WHAT YOU NEED TO DO. In the records below, find the lines that include "JSet" and copy each.

Collection entries
-- Opening Marker --

(* ===== verification/ConsoleStream.v ===== *)
(** * The console's stream (console/server/src/stream/stream.ts, stream/tail.ts, reader.ts)

    The wire format, the resume protocol, the bounded buffer of recent deltas, and the tailer that
    polls one run and folds what it finds. A poll is two steps, because the query is awaited between
    them and other calls may come in the meantime. *)

From S2P Require Import Prelude Collections Number Json JsonParse JsText Events Projection Console.
From Corelib Require Import SpecFloat.

(** ** Events of the stream *)
Inductive ConsoleStreamEvent : Type :=
| stream_snapshot (at_run_seq ordinal : Z) (model : ConsoleDagModel)
| stream_delta (delta : ConsoleDelta).

Definition event_at (e : ConsoleStreamEvent) : Z := match e with stream_snapshot a _ _ => a | stream_delta d => cd_at_run_seq d end.
Definition event_ordinal (e : ConsoleStreamEvent) : Z := match e with stream_snapshot _ o _ => o | stream_delta d => cd_ordinal d end.

(** ** Cursors *)
Record StreamCursor : Type := { cu_at_run_seq : number; cu_ordinal : number }.

Definition cursorOf (e : ConsoleStreamEvent) : string := zstr (event_at e) +:+ "." +:+ zstr (event_ordinal e).

(** [/^(\d+)\.(\d+)$/] *)
Definition CURSOR (s : string) : option (string * string) :=
  match Parse.span_digits s with
  | (String c d, String "."%char r) =>
      match Parse.span_digits r with
      | (String c' d', "") => Some (String c d, String c' d')
      | _ => None
      end
  | _ => None
  end.

Definition parseCursor (value : option string) : option StreamCursor :=
  match truthy value with
  | None => None
  | Some s => match CURSOR (Num.trim s) with
              | Some (a, o) => Some {| cu_at_run_seq := Num.of_string a; cu_ordinal := Num.of_string o |}
              | None => None
              end
  end.

Definition precedes (a b : StreamCursor) : bool :=
  Num.lt (cu_at_run_seq a) (cu_at_run_seq b) ||
  (Num.eq (cu_at_run_seq a) (cu_at_run_seq b) && Num.lt (cu_ordinal a) (cu_ordinal b)).

Definition cursor_at (at_run_seq ordinal : Z) : StreamCursor := {| cu_at_run_seq := Num.of_Z at_run_seq; cu_ordinal := Num.of_Z ordinal |}.
Definition delta_cursor (d : ConsoleDelta) : StreamCursor := cursor_at (cd_at_run_seq d) (cd_ordinal d).

(** ** Resuming *)
Inductive ResumeRefusal : Type := first_connect | malformed_cursor | below_buffer | ahead_of_watermark.

Inductive ResumeDecision : Type :=
| replay (deltas : list ConsoleDelta)
| fresh_snapshot (reason : ResumeRefusal).

(** [Number.isInteger(n)] *)
Definition is_integer (n : number) : bool := match Num.to_Z n with Some _ => true | None => false end.

Record DeltaBuffer : Type := { db_capacity : nat; db_deltas : list ConsoleDelta; db_evicted : bool }.

Definition newBuffer (capacity : nat) : DeltaBuffer := {| db_capacity := capacity; db_deltas := []; db_evicted := false |}.

(** [push(...deltas)]. The entries refer to the vertices, scopes and replans of the tailer's model, which
    later batches change in place; what they refer to is read when they are written ([as_written]). Their
    positions, which decide what is kept and replayed, never change. *)
Definition push (b : DeltaBuffer) (deltas : list ConsoleDelta) : DeltaBuffer :=
  let all := db_deltas b ++ deltas in
  if (length all <=? db_capacity b)%nat then {| db_capacity := db_capacity b; db_deltas := all; db_evicted := db_evicted b |}
  else {| db_capacity := db_capacity b; db_deltas := drop (length all - db_capacity b) all; db_evicted := true |}.

Definition resolveResume (cursor : option StreamCursor) (buffer : DeltaBuffer) (watermark : Z) : ResumeDecision :=
  match cursor with
  | None => fresh_snapshot first_connect
  | Some c =>
      if negb (is_integer (cu_at_run_seq c)) || negb (is_integer (cu_ordinal c)) then fresh_snapshot malformed_cursor
      else if Num.lt (Num.of_Z watermark) (cu_at_run_seq c) then fresh_snapshot ahead_of_watermark
      else
        let served := replay (filter_by (fun d => precedes c (delta_cursor d)) (db_deltas buffer)) in
        if db_evicted buffer then
          match db_deltas buffer with
          | [] => fresh_snapshot below_buffer
          | floor :: _ => if precedes c (cursor_at (cd_at_run_seq floor) (cd_ordinal floor - 1)) then fresh_snapshot below_buffer else served
          end
        else served
  end.

(** ** The tailer *)

(** [readStreamAfter] of the console's reader, over the rows of one run in order. *)
Definition readAfter (log : list StoredEvent) (afterRunSeq : Z) (limit : nat) : list StoredEvent :=
  take limit (filter_by (fun e => afterRunSeq <? run_seq e) log).

Record RunTailerOptions : Type := {
  op_activeIntervalMs : Z;
  op_idleIntervalMs : Z;
  op_idleAfterPolls : Z;
  op_bufferSize : nat
}.

Definition default_options : RunTailerOptions :=
  {| op_activeIntervalMs := 250; op_idleIntervalMs := 2000; op_idleAfterPolls := 10; op_bufferSize := 512 |}.

(** Listeners are numbered; [rt_timer] is the delay of the pending timer. *)
Record RunTailer : Type := {
  rt_runId : string;
  rt_model : ConsoleDagModel;
  rt_buffer : DeltaBuffer;
  rt_listeners : list nat;
  rt_timer : option Z;
  rt_quietPolls : Z;
  rt_polling : bool;
  rt_options : RunTailerOptions
}.

Definition newTailer (runId : string) (options : RunTailerOptions) : RunTailer :=
  {| rt_runId := runId; rt_model := emptyConsoleDag runId CONSOLE_PROJECTOR_VERSION; rt_buffer := newBuffer (op_bufferSize options);
     rt_listeners := []; rt_timer := None; rt_quietPolls := 0; rt_polling := false; rt_options := options |}.

Definition with_watchers (t : RunTailer) (listeners : list nat) (timer : option Z) : RunTailer :=
  {| rt_runId := rt_runId t; rt_model := rt_model t; rt_buffer := rt_buffer t; rt_listeners := listeners; rt_timer := timer;
     rt_quietPolls := rt_quietPolls t; rt_polling := rt_polling t; rt_options := rt_options t |}.

Definition with_poll (t : RunTailer) (model : ConsoleDagModel) (buffer : DeltaBuffer) (quiet : Z) (polling : bool) : RunTailer :=
  {| rt_runId := rt_runId t; rt_model := model; rt_buffer := buffer; rt_listeners := rt_listeners t; rt_timer := rt_timer t;
     rt_quietPolls := quiet; rt_polling := polling; rt_options := rt_options t |}.

Definition schedule (t : RunTailer) (delay : Z) : RunTailer :=
  match rt_timer t, rt_listeners t with
  | None, _ :: _ => with_watchers t (rt_listeners t) (Some delay)
  | _, _ => t
  end.

Definition stop (t : RunTailer) : RunTailer := with_watchers t (rt_listeners t) None.

Definition subscribe (t : RunTailer) (listener : nat) : RunTailer :=
  schedule (with_watchers t (JSet.add (rt_listeners t) listener) (rt_timer t)) (op_activeIntervalMs (rt_options t)).

(** The function [subscribe] returns. *)
Definition unsubscribe (t : RunTailer) (listener : nat) : RunTailer :=
  let t := with_watchers t (JSet.delete (rt_listeners t) listener) (rt_timer t) in
  match rt_listeners t with [] => stop t | _ => t end.

(** The timer fires: the slot is empty before the poll starts. *)
Definition fire (t : RunTailer) : RunTailer := with_watchers t (rt_listeners t) None.

(** What follows the poll in [tick]. *)
Definition reschedule (t : RunTailer) : RunTailer :=
  schedule t (if op_idleAfterPolls (rt_options t) <=? rt_quietPolls t then op_idleIntervalMs (rt_options t) else op_activeIntervalMs (rt_options t)).

(** [pollOnce] up to its query: nothing while another poll is under way, else the position asked for. *)
Definition pollBegin (t : RunTailer) : option (RunTailer * Z) :=
  if rt_polling t then None
  else Some (with_poll t (rt_model t) (rt_buffer t) (rt_quietPolls t) true, md_at_run_seq (rt_model t)).

Section Poll.
Context `{Collation}.

(** [pollOnce] from the answer of its query: the tailer, and what each listener is handed. A fold that
    throws leaves the tailer its model with the same position and lists, and with the objects the fold had
    rewritten by then. *)
Definition pollEnd (t : RunTailer) (answer : result (list StoredEvent)) : RunTailer * result (list (nat * list ConsoleDelta)) :=
  match answer with
  | Throw msg => (with_poll t (rt_model t) (rt_buffer t) (rt_quietPolls t) false, Throw msg)
  | Ok [] => (with_poll t (rt_model t) (rt_buffer t) (rt_quietPolls t + 1) false, Ok [])
  | Ok events =>
      match advanceConsoleDag (rt_model t) events with
      | Throw msg => (with_poll t (spoiled (rt_model t) events) (rt_buffer t) 0 false, Throw msg)
      | Ok step =>
          match cst_deltas step with
          | [] => (with_poll t (cst_model step) (rt_buffer t) 0 false, Ok [])
          | ds => (with_poll t (cst_model step) (push (rt_buffer t) ds) 0 false, Ok (map (fun l => (l, ds)) (rt_listeners t)))
          end
      end
  end.

(** [pollOnce] with nothing in between. *)
Definition pollOnce (batchSize : nat) (log : list StoredEvent) (t : RunTailer) : RunTailer * result (list (nat * list ConsoleDelta)) :=
  match pollBegin t with
  | None => (t, Ok [])
  | Some (t1, after) => pollEnd t1 (Ok (readAfter log after batchSize))
  end.

(** [prime] *)
Definition prime (batchSize : nat) (log : list StoredEvent) (t : RunTailer) : RunTailer * result ConsoleDagModel :=
  let '(t1, r) := pollOnce batchSize log t in (t1, _ ← r; Ok (rt_model t1)).

(** [tick]: a poll that throws schedules nothing. *)
Definition tick (batchSize : nat) (log : list StoredEvent) (t : RunTailer) : RunTailer * result (list (nat * list ConsoleDelta)) :=
  let '(t1, r) := pollOnce batchSize log (fire t) in
  match r with Ok sent => (reschedule t1, Ok sent) | Throw msg => (t1, Throw msg) end.
End Poll.

(** ** A buffered delta when it is written

    The objects it refers to, as the tailer's model holds them by then: a vertex is known by its id and the
    position that created it, a scope by its id, a replan by the event that opened it. *)
Definition vertex_now (m : ConsoleDagModel) (v : ConsoleVertex) : ConsoleVertex :=
  default v (find (fun w => (cv_vertex_id w ==? cv_vertex_id v) && (cv_created_seq w =? cv_created_seq v)) (md_vertices m)).
Definition scope_now (m : ConsoleDagModel) (c : ConsoleScope) : ConsoleScope := default c (find (fun k => cs_scope_id k ==? cs_scope_id c) (md_scopes m)).
Definition replan_now (m : ConsoleDagModel) (r : ConsoleReplan) : ConsoleReplan := default r (find (fun k => cr_at_run_seq k =? cr_at_run_seq r) (md_replans m)).

Definition change_now (m : ConsoleDagModel) (c : ConsoleChange) : ConsoleChange :=
  match c with
  | subgraph_appended vs ss => subgraph_appended (map (vertex_now m) vs) (map (scope_now m) ss)
  | subgraph_hidden r => subgraph_hidden (replan_now m r)
  | vertex_patched v => vertex_patched (vertex_now m v)
  end.

Definition as_written (m : ConsoleDagModel) (d : ConsoleDelta) : ConsoleDelta :=
  {| cd_at_run_seq := cd_at_run_seq d; cd_ordinal := cd_ordinal d; cd_spend := cd_spend d; cd_change := change_now m (cd_change d) |}.

(** ** The registry *)
Record TailerRegistry : Type := { rg_tailers : list (string * RunTailer); rg_options : RunTailerOptions }.

(** [for(runId)] *)
Definition tailerFor (g : TailerRegistry) (runId : string) : TailerRegistry * RunTailer :=
  match JMap.get (rg_tailers g) runId with
  | Some t => (g, t)
  | None => let t := newTailer runId (rg_options g) in ({| rg_tailers := JMap.set (rg_tailers g) runId t; rg_options := rg_options g |}, t)
  end.

(** [stopAll]: the tailers it stopped, and an empty registry. *)
Definition stopAll (g : TailerRegistry) : TailerRegistry * list RunTailer :=
  ({| rg_tailers := []; rg_options := rg_options g |}, map stop (JMap.values (rg_tailers g))).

-- Closing Marker --

OUTPUT FOR THIS TASK.
  schedule (with_watchers t (JSet.add (rt_listeners t) listener) (rt_timer t)) (op_activeIntervalMs (rt_options t)).
  let t := with_watchers t (JSet.delete (rt_listeners t) listener) (rt_timer t) in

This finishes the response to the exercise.